2.3.2 清除·OH活性 由图3可知，桑葚多糖对·OH有较强的清除能力，且清除活性与样品质量浓度呈正比。当多糖质量浓度为0.90 mg/mL时，桑葚多糖对·OH的清除率达(76.21±2.21)%，但显著低于对照品维生素C的[(87.29±3.15) %](P<0.05)，说明桑葚多糖对·OH有一定的清除力，与李德龙等[20]研究的结论一致。

图3 对·OH的清除能力

3 结论

采用超声波细胞破碎仪辅助热水浸提法提取了桑葚多糖。结果表明，各因素对桑葚多糖提取率影响顺序为超声功率>浸提温度>超声时间>料液比，且最佳提取工艺条件为浸提时间30 min、料液比1∶30 (g/mL)、超声功率160 W、超声时间12.5 min、浸提温度30 ℃，该条件下桑葚多糖得率为(6.63±0.07)%。
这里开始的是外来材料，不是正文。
(** * simple_kernel.py: memory manager, interrupt controller, scheduler, kernel

  A shallow embedding of [src/simple_kernel.py].  Python integers are
  unbounded, so every [int] is a [Z]; a [dict] keyed by process id is a
  [gmap string Z]; a Python [list] used through [heapq] is a [list] read
  with [!!] and written with [<[i:=x]>]. *)

From Equations Require Import Equations.
From Stdlib Require Import ZArith Lia.
From stdpp Require Import gmap strings list fin_maps sorting.

Local Open Scope Z_scope.

(** ** MemoryManager *)

Module MemoryManager.

(** The three attributes set by [__init__]. *)
Record t := mk {
  total_memory : Z;
  used_memory : Z;
  memory_map : gmap string Z
}.

(** [MemoryManager(total_memory)]; the default argument is 1024. *)
Definition init (total : Z) : t :=
  {| total_memory := total; used_memory := 0; memory_map := ∅ |}.

Definition default_total_memory : Z := 1024.

(** [allocate_memory(process_id, size)]: the returned [bool] and the
    manager afterwards. *)
Definition allocate_memory (process_id : string) (size : Z) (self : t) : bool * t :=
  if bool_decide (used_memory self + size > total_memory self) then
    (false, self)
  else
    (true,
     {| total_memory := total_memory self;
        used_memory := used_memory self + size;
        memory_map := <[process_id := size]> (memory_map self) |}).
(** ** Best performer *)

Lemma filter_app_cons_inv {A} (f : A → bool) (l : list A) : ∀ l1 b l2,
  List.filter f l = l1 ++ b :: l2 →
  ∃ before after,
    l = before ++ b :: after
    ∧ List.filter f before = l1 ∧ List.filter f after = l2.
Proof.
  induction l as [|x l IH]; intros l1 b l2 H; simpl in H.
  - by destruct l1.
  - destruct (f x) eqn:Hfx.
    + destruct l1 as [|y l1]; simpl in H; injection H as <- H.
      * by exists [], l.
      * destruct (IH _ _ _ H) as (before & after & -> & <- & <-).
        exists (x :: before), after. simpl. by rewrite Hfx.
    + destruct (IH _ _ _ H) as (before & after & -> & <- & <-).
      exists (x :: before), after. simpl. by rewrite Hfx.
Qed.

Lemma candidates_nil trades :
  candidates trades = [] ↔ ∀ t, In t trades → status t = CLOSED → pnl t = None.
Proof.
  split.
  - intros Hnil t Hin Hst. destruct (pnl t) as [p|] eqn:Hp; [|done].
    assert (In t (candidates trades)) as Hc.
    { apply In_candidates. rewrite Hp. eauto. }
    rewrite Hnil in Hc. done.
  - intros Hall. destruct (candidates trades) as [|t l] eqn:Hc; [done|].
    assert (In t (candidates trades)) as Hin by (rewrite Hc; by left).
    apply In_candidates in Hin as (Hin & Hst & [p Hp]).
    rewrite (Hall t Hin Hst) in Hp. done.
Qed.

Lemma best_performer_absent trades :
  (∀ t, In t trades → status t = CLOSED → pnl t = None) →
  best_performer trades = Ok None.
Proof.
  intros H. apply candidates_nil in H.
  pose proof (best_performer_first trades) as Hb. by rewrite H in Hb.
Qed.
此外，桑葚多糖具有一定的抗氧化性，但清除DPPH·和·OH的能力较维生素C的弱。

后期研究将进一步从以下方面入手：① 对桑葚多糖抗氧化活性成分构效关系进行研究；② 对桑葚多糖进行分离纯化以提高多糖纯度；③ 对桑葚多糖的药理效果如溃疡性结肠炎保护作用、抗急性酒精性肝损伤活性进行探究。